::: Dataset :::
(* ===== verification/Config.v ===== *)
(** Configuration: [src/src/config.rs].

    The records the rest of the program reads, the rules of the [web] table, and
    the checks [Config::validate] makes, in the order the source makes them. *)

From S2P Require Import Prelude Text Net Model.

Definition MAX_QUICK_REPLIES : nat := 8.
Definition MAX_TARGET_ROOTS : nat := 8.
Definition MAX_TARGET_TAGS : nat := 8.
Definition MAX_TAG_CHARACTERS : nat := 24.
Definition MAX_QUICK_REPLY_LABEL_CHARACTERS : nat := 24.
Definition MAX_QUICK_REPLY_SEND_BYTES : nat := 256.

Record QuickReply := {
  qr_label : ustr; qr_send : ustr; qr_submit : bool; qr_confirm : bool;
}.
#[export] Instance QuickReply_eq_dec : EqDecision QuickReply.
Proof. solve_decision. Defined.

Definition QuickReply_new (label send : ustr) : QuickReply :=
  {| qr_label := label; qr_send := send; qr_submit := true; qr_confirm := false |}.

Definition default_quick_replies : list QuickReply :=
  [ QuickReply_new (u "Yes") (u "y"); QuickReply_new (u "No") (u "n");
    QuickReply_new (u "Continue") (u "continue"); QuickReply_new (u "Retry") (u "retry") ].

Record TransportConfig := {
  ssh_bin : ustr;
  batch_mode : bool;
  connect_timeout_seconds : N;
  transport_command_timeout_seconds : N;
}.
#[export] Instance TransportConfig_eq_dec : EqDecision TransportConfig.
Proof. solve_decision. Defined.

Definition TransportConfig_default : TransportConfig := {|
  ssh_bin := u "ssh"; batch_mode := true;
  connect_timeout_seconds := 10; transport_command_timeout_seconds := 20;
|}.

Record NotificationsConfig := {
  enabled : bool;
  needs_attention : bool;
  completed : bool;
  disappeared : bool;
  working : bool;
  status_changed : bool;
  devices : bool;
  minimum_interval_seconds : N;
  command_timeout_seconds : N;
}.
#[export] Instance NotificationsConfig_eq_dec : EqDecision NotificationsConfig.
Proof. solve_decision. Defined.

Definition NotificationsConfig_default : NotificationsConfig := {|
  enabled := false; needs_attention := true; completed := true; disappeared := true;
  working := false; status_changed := false; devices := false;
  minimum_interval_seconds := 5; command_timeout_seconds := 5;
|}.

(** ** Transfers, devices and the browser client *)

Record TransferConfig := { max_bytes : N }.
#[export] Instance TransferConfig_eq_dec : EqDecision TransferConfig.
Proof. solve_decision. Defined.
(** One gibibyte. *)
Definition TransferConfig_default : TransferConfig := {| max_bytes := 1024 * 1024 * 1024 |}.

Record Device := { dev_name : ustr; token_sha256 : ustr; paired_at_ms : N }.
#[export] Instance Device_eq_dec : EqDecision Device.
Proof. solve_decision. Defined.

Definition DEFAULT_BRIDGE_URL : ustr := u "https://super-herdr.key-value.co".
Definition DEFAULT_WEB_PORT : N := 8790.

Record WebConfig := {
  web_port : option N;
  web_address : option IpAddr;
  web_url : option ustr;
  web_bridge : bool;
}.
#[export] Instance WebConfig_eq_dec : EqDecision WebConfig.
Proof. solve_decision. Defined.
Definition WebConfig_default : WebConfig :=
  {| web_port := Some DEFAULT_WEB_PORT; web_address := None; web_url := None; web_bridge := true |}.

Definition hosted_bridge_requested (w : WebConfig) : bool :=
  if bool_decide (is_Some (web_address w)) then false
  else match web_url w with
       | Some url => bool_decide (trim_end_char slash (trim url) = DEFAULT_BRIDGE_URL)
       | None => web_bridge w
       end.

Definition served_port (w : WebConfig) : option N :=
  port ← web_port w; if (port =? 0)%N then None else Some port.

Definition scannable_url_from (w : WebConfig) (detected : option IpAddr) : option ustr :=
  match web_url w with
  | Some url => Some url
  | None =>
      port ← served_port w;
      address ← or_else (web_address w) detected;
      if is_loopback address || negb (bindable address) then None
      else Some (u "http://"
                 ++ match address with
                    | V4 _ _ _ _ => display_ip address
                    | V6 _ => u "[" ++ display_ip address ++ u "]"
                    end
                 ++ u ":" ++ display_N port)
  end.

Definition bind_address_from (w : WebConfig) (detected : option IpAddr) : option IpAddr :=
  _ ← served_port w;
  or_else (web_address w) (if bool_decide (web_url w = None) then detected else None).

Record Target := {
  tgt_name : ustr;
  tgt_ssh : option ustr;
  tgt_discover_sessions : bool;
  tgt_session : option ustr;
  tgt_socket : option ustr;
  tgt_herdr_bins : list ustr;
  tgt_tags : list ustr;
  tgt_roots : list ustr;
}.
#[export] Instance Target_eq_dec : EqDecision Target.
Proof. solve_decision. Defined.

Definition target_endpoint (t : Target) : ustr := default (u "local") (tgt_ssh t).
Definition session_name (t : Target) : ustr := default (u "default") (tgt_session t).

(** ** Validation *)

Inductive ConfigError :=
  | NoTargets
  | EmptySshBin
  | BadWebUrl (error : UrlError)
  | NoWebPort
  | ZeroConnectTimeout
  | ZeroCommandTimeout
  | NotificationInterval
  | NotificationTimeout
  | TooManyQuickReplies
  | QuickReplyLabel
  | QuickReplySendLength (label : ustr)
  | QuickReplySendControl (label : ustr)
  | TargetName
  | DuplicateTarget (name : ustr)
  | EmptyHerdrBin (name : ustr)
  | TooManyTags (name : ustr)
  | BadTag (name : ustr)
  | TooManyRoots (name : ustr)
  | BadRoot (name : ustr)
  | BadSshDestination (name : ustr)
  | BadSession (name : ustr)
  | BadSocket (name : ustr)
  | SocketForwarding (name : ustr).

Abbreviation check := (result ConfigError unit).
Definition bail_if (c : bool) (e : ConfigError) : check := if c then Err e else Ok ().

(** Run a check on every element, stopping at the first refusal. *)
Fixpoint check_all {A} (f : A → check) (l : list A) : check :=
  match l with
  | [] => Ok ()
  | a :: l' => f a ≫= λ _, check_all f l'
  end.

Definition validate_transport (t : TransportConfig) : check :=
  bail_if (bool_decide (trim (ssh_bin t) = [])) EmptySshBin ≫= λ _,
  bail_if (connect_timeout_seconds t =? 0)%N ZeroConnectTimeout ≫= λ _,
  bail_if (transport_command_timeout_seconds t =? 0)%N ZeroCommandTimeout.

Definition validate_web (w : WebConfig) : check :=
  match web_url w with
  | Some url => match pairing_url url with Ok _ => Ok () | Err e => Err (BadWebUrl e) end
  | None => Ok ()
  end ≫= λ _,
  bail_if (bool_decide (served_port w = None)
           && (bool_decide (is_Some (web_url w)) || bool_decide (is_Some (web_address w)))) NoWebPort.

Definition validate_notifications (n : NotificationsConfig) : check :=
  bail_if ((minimum_interval_seconds n =? 0) || (3600 <? minimum_interval_seconds n))%N
          NotificationInterval ≫= λ _,
  bail_if ((command_timeout_seconds n =? 0) || (30 <? command_timeout_seconds n))%N
          NotificationTimeout.

Definition validate_quick_reply (reply : QuickReply) : check :=
  let label := trim (qr_label reply) in
  bail_if (bool_decide (label = [])
           || (MAX_QUICK_REPLY_LABEL_CHARACTERS <? length label)
           || existsb is_control label) QuickReplyLabel ≫= λ _,
  bail_if (bool_decide (qr_send reply = [])
           || (MAX_QUICK_REPLY_SEND_BYTES <? utf8_len (qr_send reply)))
          (QuickReplySendLength label) ≫= λ _,
  bail_if (existsb is_control (qr_send reply)) (QuickReplySendControl label).

Definition validate_quick_replies (replies : option (list QuickReply)) : check :=
  match replies with
  | None => Ok ()
  | Some replies =>
      bail_if (MAX_QUICK_REPLIES <? length replies) TooManyQuickReplies ≫= λ _,
      check_all validate_quick_reply replies
  end.

Definition validate_tag (name : ustr) (tag : ustr) : check :=
  bail_if (bool_decide (tag = [])
           || (MAX_TAG_CHARACTERS <? length tag)
           || existsb (λ c, is_control c || is_whitespace c || (c =? 44)%N) tag) (BadTag name).

Definition validate_root (name : ustr) (root : ustr) : check :=
  bail_if (negb (starts_with slash root)
           || existsb is_control root
           || existsb (λ part, bool_decide (part = u "..")) (split_on slash root)) (BadRoot name).

Definition validate_ssh (name : ustr) (ssh : option ustr) : check :=
  match ssh with
  | None => Ok ()
  | Some d =>
      bail_if (bool_decide (d = []) || starts_with 45 d
               || existsb is_whitespace d || existsb is_control d) (BadSshDestination name)
  end.

Definition validate_session (name : ustr) (session : option ustr) : check :=
  match session with
  | None => Ok ()
  | Some s =>
      bail_if (bool_decide (s = []) || contains slash s || existsb is_control s)
              (BadSession name)
  end.

Definition validate_socket (name : ustr) (ssh socket : option ustr) : check :=
  match socket with
  | None => Ok ()
  | Some s =>
      bail_if (bool_decide (s = []) || negb (starts_with slash s) || existsb is_control s)
              (BadSocket name) ≫= λ _,
      bail_if (bool_decide (is_Some ssh) && contains 58 s) (SocketForwarding name)
  end.

Definition validate_target (names : list ustr) (t : Target) : check :=
  let name := tgt_name t in
  bail_if (bool_decide (trim name = []) || contains slash name || existsb is_control name)
          TargetName ≫= λ _,
  bail_if (bool_decide (name ∈ names)) (DuplicateTarget name) ≫= λ _,
  bail_if (bool_decide (tgt_herdr_bins t = [])
           || existsb (λ b, bool_decide (trim b = [])) (tgt_herdr_bins t))
          (EmptyHerdrBin name) ≫= λ _,
  bail_if (MAX_TARGET_TAGS <? length (tgt_tags t)) (TooManyTags name) ≫= λ _,
  check_all (validate_tag name) (tgt_tags t) ≫= λ _,
  bail_if (MAX_TARGET_ROOTS <? length (tgt_roots t)) (TooManyRoots name) ≫= λ _,
  check_all (validate_root name) (tgt_roots t) ≫= λ _,
  validate_ssh name (tgt_ssh t) ≫= λ _,
  validate_session name (tgt_session t) ≫= λ _,
  validate_socket name (tgt_ssh t) (tgt_socket t).

(** The loop over the targets; [names] holds the names already inserted. *)
Fixpoint validate_targets (names : list ustr) (ts : list Target) : check :=
  match ts with
  | [] => Ok ()
  | t :: ts' => validate_target names t ≫= λ _, validate_targets (tgt_name t :: names) ts'
  end.

Record Config := {
  cfg_transport : TransportConfig;
  cfg_notifications : NotificationsConfig;
  cfg_quick_replies : option (list QuickReply);
  cfg_transfers : TransferConfig;
  cfg_web : WebConfig;
  cfg_devices : list Device;
  cfg_targets : list Target;
}.
#[export] Instance Config_eq_dec : EqDecision Config.
Proof. solve_decision. Defined.

Definition validate (c : Config) : check :=
  bail_if (bool_decide (cfg_targets c = [])) NoTargets ≫= λ _,
  validate_transport (cfg_transport c) ≫= λ _,
  validate_web (cfg_web c) ≫= λ _,
  validate_notifications (cfg_notifications c) ≫= λ _,
  validate_quick_replies (cfg_quick_replies c) ≫= λ _,
  validate_targets [] (cfg_targets c).

(** ** What a validated configuration guarantees *)

Lemma bail_if_ok c e : bail_if c e = Ok () ↔ c = false.
Proof. unfold bail_if. destruct c; naive_solver. Qed.

Lemma check_bind (r : check) (k : unit → check) :
  (r ≫= k) = Ok () ↔ r = Ok () ∧ k () = Ok ().
Proof. destruct r as [[]|]; simpl; naive_solver. Qed.

Lemma check_all_ok {A} (f : A → check) l :
  check_all f l = Ok () ↔ ∀ a, a ∈ l → f a = Ok ().
Proof.
  induction l as [|a l IH]; simpl.
  - split; [by intros _ a ?%elem_of_nil|done].
  - rewrite check_bind, IH. setoid_rewrite elem_of_cons. naive_solver.
Qed.

Create Rewrite HintDb herdr_check.
#[export] Hint Rewrite check_bind bail_if_ok orb_false_iff andb_false_iff : herdr_check.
:::
| Task instructions |
Set the material down exactly as written, starting at its first line. The line containing "Definition MAX_TAG_CHARACTERS : nat := 24." is the last one to include.

| Answer for the task |
(* ===== verification/Config.v ===== *)
(** Configuration: [src/src/config.rs].

    The records the rest of the program reads, the rules of the [web] table, and
    the checks [Config::validate] makes, in the order the source makes them. *)

From S2P Require Import Prelude Text Net Model.

Definition MAX_QUICK_REPLIES : nat := 8.
Definition MAX_TARGET_ROOTS : nat := 8.
Definition MAX_TARGET_TAGS : nat := 8.
Definition MAX_TAG_CHARACTERS : nat := 24.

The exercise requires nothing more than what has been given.